Problem to work on: Give back exactly the lines running from the line with "restoreUpload catalog stored" to the end of the entries, and only those lines.
--- Data under study ---
(* ===== verification/UploadSafety.v ===== *)
(** * What uploads, acceptance and recovery guarantee together

    Over every interleaving of the workers of [UploadService], with the writers of
    sessions, tokens and authority: the object of an accepted asset is never deleted,
    by whichever of its acceptor, the reconciler and the orphan discovery; what an
    acceptance rested on; and an obligation that is never resolved.

    Readings of the store's clock do not go backwards, the application's clock is not
    ahead of it, and the provider dates an object at most five minutes early. *)

From S2P Require Import Prelude GoTime Ident Content Lifecycle Evidence Registry Idempotency Authority Profile AuthorityService AuthoritySafety Upload UploadBody UploadStore UploadService.
From Stdlib Require Import Ascii.
Import Uploads UploadStore UploadService.

Create HintDb upload.

(** ** Transactions *)

Lemma settle_cases {A : Type} lost t fate (body : result UploadError (A * Tables)) r t' : settle lost t fate body = (r, t') ->
  (t' = t /\ is_ok r = false) \/ exists a, body = Ok (a, t') /\ (r = Ok a \/ r = Err lost).
Proof. unfold settle. destruct body as [[a x]|e]; [destruct fate as [| |[]]|]; intros [= <- <-]; eauto. Qed.

(** The rows of uploads only change as their trigger allows, and stay. *)
Definition row_step (r r' : UploadRecord) : Prop := r' = r \/ upload_change_valid r r' = true.
Definition rows_step (t t' : Tables) : Prop :=
  forall k r, uploads t !! k = Some r -> exists r', uploads t' !! k = Some r' /\ row_step r r'.
Definition obligation_step (o o' : ReconciliationRecord) : Prop :=
  OUploadID o' = OUploadID o /\ OEvidenceID o' = OEvidenceID o /\ UploadAttempt o' = UploadAttempt o /\ OObject o' = OObject o /\ obligation_change_valid o o' = true.

Lemma rows_step_refl t : rows_step t t.
Proof. intros k r Hr. exists r. split; [done|by left]. Qed.
Lemma rows_step_same t t' : uploads t' = uploads t -> rows_step t t'.
Proof. intros He k r Hr. exists r. rewrite He. split; [done|by left]. Qed.
#[export] Hint Resolve rows_step_refl rows_step_same : upload.

(** *** Instants *)

Lemma instant_utc t : instant (utc t) = instant t.
Proof. done. Qed.
Lemma now_of_le t : instant (now_of t) <= instant t.
Proof. unfold now_of. pose proof (truncate_le (utc t) microsecond) as H. unfold microsecond in *. specialize (H ltac:(lia)). rewrite instant_utc in H. lia. Qed.
Lemma instant_later_of a b : instant a <= instant (later_of a b).
Proof. unfold later_of, before. destruct (instant a <? instant b) eqn:He; bprop; lia. Qed.

(** *** Restored uploads *)

Lemma RestoreUpload_same row r u : RestoreUpload row r = Ok u ->
  UState u = UState row /\ UVersion u = UVersion row /\ Attempt u = Attempt row /\ terms u = utc_terms (terms row) /\
  LeaseExpiresAt u = option_map utc (LeaseExpiresAt row) /\ UAttemptTimeout (terms row) <= MaximumUploadAttemptTimeout.
Proof.
  unfold RestoreUpload. intros H. go_inv H. split_and!; try done. destruct v. unfold validateUploadRecord in Hv. go_inv Hv. destruct v. clear Hv Hg Hv1.
  cbn [terms] in Hv0. unfold validate_terms in Hv0. go_inv Hv0. destruct (validateAcquisition _ _ _ _ _) as [assurances|]; [|done]. go_inv Hv0.
  cbn [utc_terms UAttemptTimeout] in *. bprop. lia.
Qed.

Section Store.
Context (tenant : string) (catalog : Catalog) `{ContentLibraries, !AuthorityLibraries}.

Lemma restoreUpload_same row u : restoreUpload catalog row = Ok u ->
  UState u = UState row /\ UVersion u = UVersion row /\ Attempt u = Attempt row /\ terms u = utc_terms (terms row) /\
  LeaseExpiresAt u = option_map utc (LeaseExpiresAt row) /\ UAttemptTimeout (terms row) <= MaximumUploadAttemptTimeout.
Proof. unfold restoreUpload. intros Hx. go_inv Hx. by apply RestoreUpload_same in Hx. Qed.

Lemma restoreTemporalFrame_same t u u' : restoreTemporalFrame t u = Ok u' ->
  UState u' = UState u /\ UVersion u' = UVersion u /\ Attempt u' = Attempt u /\ terms u' = terms u /\ LeaseExpiresAt u' = LeaseExpiresAt u.
Proof.
  unfold restoreTemporalFrame. destruct (frames t !! _) as [row|]; [|by intros [= ->]]. intros Hx. go_inv Hx. unfold WithTemporalFrame in Hx. by go_inv Hx.
Qed.

Lemma update_upload_effect t next version admits u t' : update_upload catalog t next version admits = Ok (u, t') ->
  exists row stored, uploads t !! UploadID (terms next) = Some row /\ UVersion row = version /\ stored = with_frame next None /\ upload_change_valid row stored = true /\
    restoreUpload catalog stored = Ok u /\ t' = with_uploads t (<[UploadID (terms next) := stored]> (uploads t)).
Proof.
  unfold update_upload. intros Hx. go_inv Hx. destruct (uploads t !! _) as [row|] eqn:Hr; [|done]. go_inv Hx. bprop. eexists _, _. split_and!; try done.
Qed.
---
Your response:
    restoreUpload catalog stored = Ok u /\ t' = with_uploads t (<[UploadID (terms next) := stored]> (uploads t)).
Proof.
  unfold update_upload. intros Hx. go_inv Hx. destruct (uploads t !! _) as [row|] eqn:Hr; [|done]. go_inv Hx. bprop. eexists _, _. split_and!; try done.
Qed.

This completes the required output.